::: Available data

Lemma combine32 n :
  int32 (Z.lor (Z.lor (Z.lor (Z.shiftl (Z.land (Z.shiftr n 24) 255) 24) (Z.shiftl (Z.land (Z.shiftr n 16) 255) 16))
     (Z.shiftl (Z.land (Z.shiftr n 8) 255) 8)) (Z.land n 255)) = int32 n.
Proof.
  rewrite <- !Z.lor_assoc.
  rewrite (lor_shiftl_add (Z.land (Z.shiftr n 8) 255)) by (lia || apply is_byte_land).
  pose proof (is_byte_land n). pose proof (is_byte_land (Z.shiftr n 8)).
  pose proof (is_byte_land (Z.shiftr n 16)). unfold is_byte in *.
  change (2 ^ 8) with 256. rewrite (lor_shiftl_add (Z.land (Z.shiftr n 16) 255)) by (change (2 ^ 16) with 65536; lia).
  change (2 ^ 16) with 65536.
  rewrite lor_shiftl_add by (change (2 ^ 24) with 16777216; lia).
  rewrite !land_255, !Z.shiftr_div_pow2 by lia. unfold wrap_s.
  change (2 ^ 8) with 256. change (2 ^ 16) with 65536. change (2 ^ 24) with 16777216.
  change (2 ^ 32) with 4294967296. change (2 ^ (32 - 1)) with 2147483648.
  Z.div_mod_to_equations. lia.
Qed.

Lemma sees_get32be n o : sees get32be (be32 n) (int32 n) 4 o o.
Proof.
  intros pre post _. unfold get32be. erewrite M_bind_Go; [|reflexivity]. cbn [dpos dout].
  do 4 (erewrite M_bind_Go; [|by apply (peek_back pre (be32 n))]). unfold mret, M_ret. by rewrite combine32.
Qed.

Lemma sees_get32le n o : sees get32le (le32 n) (int32 n) 4 o o.
Proof.
  intros pre post _. unfold get32le. erewrite M_bind_Go; [|reflexivity]. cbn [dpos dout].
  do 4 (erewrite M_bind_Go; [|by apply (peek_back pre (le32 n))]). unfold mret, M_ret. by rewrite combine32.
Qed.

Lemma sees_has_out bs o : sees (λ _, has_out) bs (match o with Some _ => true | None => false end) 0 o o.
Proof. intros pre post _. unfold has_out. cbn. state_eq. Qed.

Lemma sees_set_out f bs (x x' : T) : f x = Some x' → sees (λ _, set_out f) bs tt 0 (Some x) (Some x').
Proof. intros Hf pre post _. unfold set_out. cbn. rewrite Hf. cbn. state_eq. Qed.

Lemma sees_out_if v bs o : sees (λ _, out_if v) bs tt 0 o (match o with Some _ => Some v | None => None end).
Proof. intros pre post _. unfold out_if. cbn. state_eq. Qed.

Lemma sees_out_some (v : T) bs (x : T) : sees (λ _, out_if v) bs tt 0 (Some x) (Some v).
Proof. apply (sees_out_if v bs (Some x)). Qed.

Lemma sees_out_none (v : T) bs : sees (λ _, out_if v) bs tt 0 None None.
Proof. apply (sees_out_if v bs None). Qed.

Lemma sees_if_out {A} (m1 m2 : list Z → M (dstate T) A) bs a k o o' :
  match o with Some _ => sees m1 bs a k o o' | None => sees m2 bs a k o o' end →
  sees (λ buf, if_out (m1 buf) (m2 buf)) bs a k o o'.
Proof. destruct o; intros H pre post Hmax; by apply H. Qed.

Lemma sees_body (m : list Z → M (dstate T) unit) bs k o o' pre post :
  sees m bs tt k o o' → k = zlen bs → zlen pre + zlen bs ≤ INT_MAX →
  decode_body (m (pre ++ bs ++ post)) (DState (zlen pre) o) = Some (Go 0, DState (zlen pre + zlen bs) o').
Proof.
  intros H -> Hmax. unfold decode_body. rewrite H by done. cbn [dpos dout].
  rewrite int32_small by lia. state_eq.
Qed.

::::::

Please quote exactly the lines from the one containing "Proof. intros pre post _. unfold out_if." through the last line of the records above, both included, and nothing else.

### Answer area
Proof. intros pre post _. unfold out_if. cbn. state_eq. Qed.

Lemma sees_out_some (v : T) bs (x : T) : sees (λ _, out_if v) bs tt 0 (Some x) (Some v).
Proof. apply (sees_out_if v bs (Some x)). Qed.

Lemma sees_out_none (v : T) bs : sees (λ _, out_if v) bs tt 0 None None.
Proof. apply (sees_out_if v bs None). Qed.

Lemma sees_if_out {A} (m1 m2 : list Z → M (dstate T) A) bs a k o o' :
  match o with Some _ => sees m1 bs a k o o' | None => sees m2 bs a k o o' end →
  sees (λ buf, if_out (m1 buf) (m2 buf)) bs a k o o'.
Proof. destruct o; intros H pre post Hmax; by apply H. Qed.

Lemma sees_body (m : list Z → M (dstate T) unit) bs k o o' pre post :
  sees m bs tt k o o' → k = zlen bs → zlen pre + zlen bs ≤ INT_MAX →
  decode_body (m (pre ++ bs ++ post)) (DState (zlen pre) o) = Some (Go 0, DState (zlen pre + zlen bs) o').
Proof.
  intros H -> Hmax. unfold decode_body. rewrite H by done. cbn [dpos dout].
  rewrite int32_small by lia. state_eq.
Qed.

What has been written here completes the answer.